With respect to predicting scalability I understand your argument that without the actual data that there can be a whole host of hidden “gotcha” situations… but I really do need to estimate this issue of scalability despite an accurate simulation being all-but impossible. I’m familiar with the TPC-C; TPC-W and generic stress tests etc, and I’m aware that random test data can be generated from word-lists etc. – but experience has shown that even after much effort this data still exhibits statistical distributions. These techniques will likely prove useful – though I hope to only go to that level of effort once I’ve implemented a system I believe should scale well.

Regarding performance of the query itself, I recognise your concern with the computational expense of the remote scans of the free-text catalogue – however my own concerns are primarily with performance of the relational join in the context of the free-text optimisation.

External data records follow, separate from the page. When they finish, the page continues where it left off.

(** [await fetch(url, init)]. *)
Definition fetch (call : FetchCall) : M Response :=
  fun w =>
    let w' := mkWorld (fetches w ++ [call])%list (timers w) (aborted w)
                      (json_reads w) (clock_reads w) (sleeps w) in
    match fetch_outcome env (length (fetches w)) with
    | Responded response => (Normal response, w')
    | TimerFired abort_message =>
        (Abrupt (ThrowNative "AbortError" abort_message),
         timer_fires (fc_signal call) (length (fetches w)) w')
    | Rejected error => (Abrupt error, w')
    end.
End WithEnvironment.

(** [await response.json()]. *)
Definition response_json (response : Response) : M Json :=
  fun w =>
    let w' := mkWorld (fetches w) (timers w) (aborted w) (S (json_reads w))
                      (clock_reads w) (sleeps w) in
    match body response with
    | Decoded json => (Normal json, w')
    | Undecodable error => (Abrupt error, w')
    end.

(** ** The client *)

Definition DEFAULT_BASE_URL : string := "https://api.subformer.com/v1".
Definition DEFAULT_TIMEOUT : Z := 30000.

Record SubformerOptions : Type := mkSubformerOptions {
  options_apiKey : string;
  options_baseUrl : option string;
  options_timeout : option Z
}.

Record Subformer : Type := mkSubformer {
  apiKey : string;
  baseUrl : string;
  timeout : Z
}.

(** [new Subformer(options)]. *)
Definition constructor (options : SubformerOptions) : Subformer :=
  {| apiKey := options_apiKey options;
     baseUrl := strip_trailing_slash
                  (match options_baseUrl options with
                   | Some url => url
                   | None => DEFAULT_BASE_URL
                   end);
     timeout := match options_timeout options with
                | Some ms => ms
                | None => DEFAULT_TIMEOUT
                end |}.

(** A query parameter value and [String(value)]. *)
Inductive ParamValue : Type :=
| PString (s : string)
| PNumber (text : string)
| PBoolean (b : bool).

Definition String_of (value : ParamValue) : string :=
  match value with
  | PString s => s
  | PNumber text => text
  | PBoolean b => if b then "true" else "false"
  end.

(** The [options] argument of [request]. *)
Record RequestOptions : Type := mkRequestOptions {
  request_body : option JsValue;
  request_params : option (list (string * option ParamValue))
}.

(** [transformDates(obj)] on a decoded document. *)
Fixpoint transformDates (obj : Json) : JsValue :=
  match obj with
  | JNull => VNull
  | JArray items => VArray (map transformDates items)
  | JObject fields =>
      fold_left
        (fun result entry =>
           let key := fst entry in
           let value := snd entry in
           assign result key
             (match value with
              | JString text =>
                  if (endsWith key "At" || endsWith key "On")
                     && iso_date_prefix text
                  then VDate text
                  else transformDates value
              | _ => transformDates value
              end))
        fields (VObject [])
  | JBool b => VBool b
  | JNumber text => VNumber text
  | JString s => VString s
  end.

I know my query suggested a search for an ordinary dictionary word – but in practice I expect the facility to be used to search for complex associations between words – and/or unusual proper nouns or distinctive codes like ISBNs; car registration plates or Swiss bank account numbers! With this in mind I expect that each free-text search will identify only a few records – even if the tables contain many millions. If SQLServer performs the join operation for every record in the tables before restricting based upon the free-text criteria then (IMHO) this will likely prove a scalability issue. If SQLServer is able to determine a mechanism to read result-set rows more efficiently (i.e. without accessing the records themselves but rather by pe
rforming the join on the indices and comparing those key values with the free-text matches) then this will improve performance and make possible larger scale deployments. I suspect, however, that the root problem remains – i.e. that every primary key in A is considered to resolve the outer join… (which I suspect should be unnecessary.) While I also need to be concerned about the increasing cost of accessing the free-text indices – the fact that I expect typical search terms to be ‘well-chosen’ encourages me to consider the potential requirement to compute the whole outer join (even if this is just over indexes and not the larger records themselves) to be the most pressing concern.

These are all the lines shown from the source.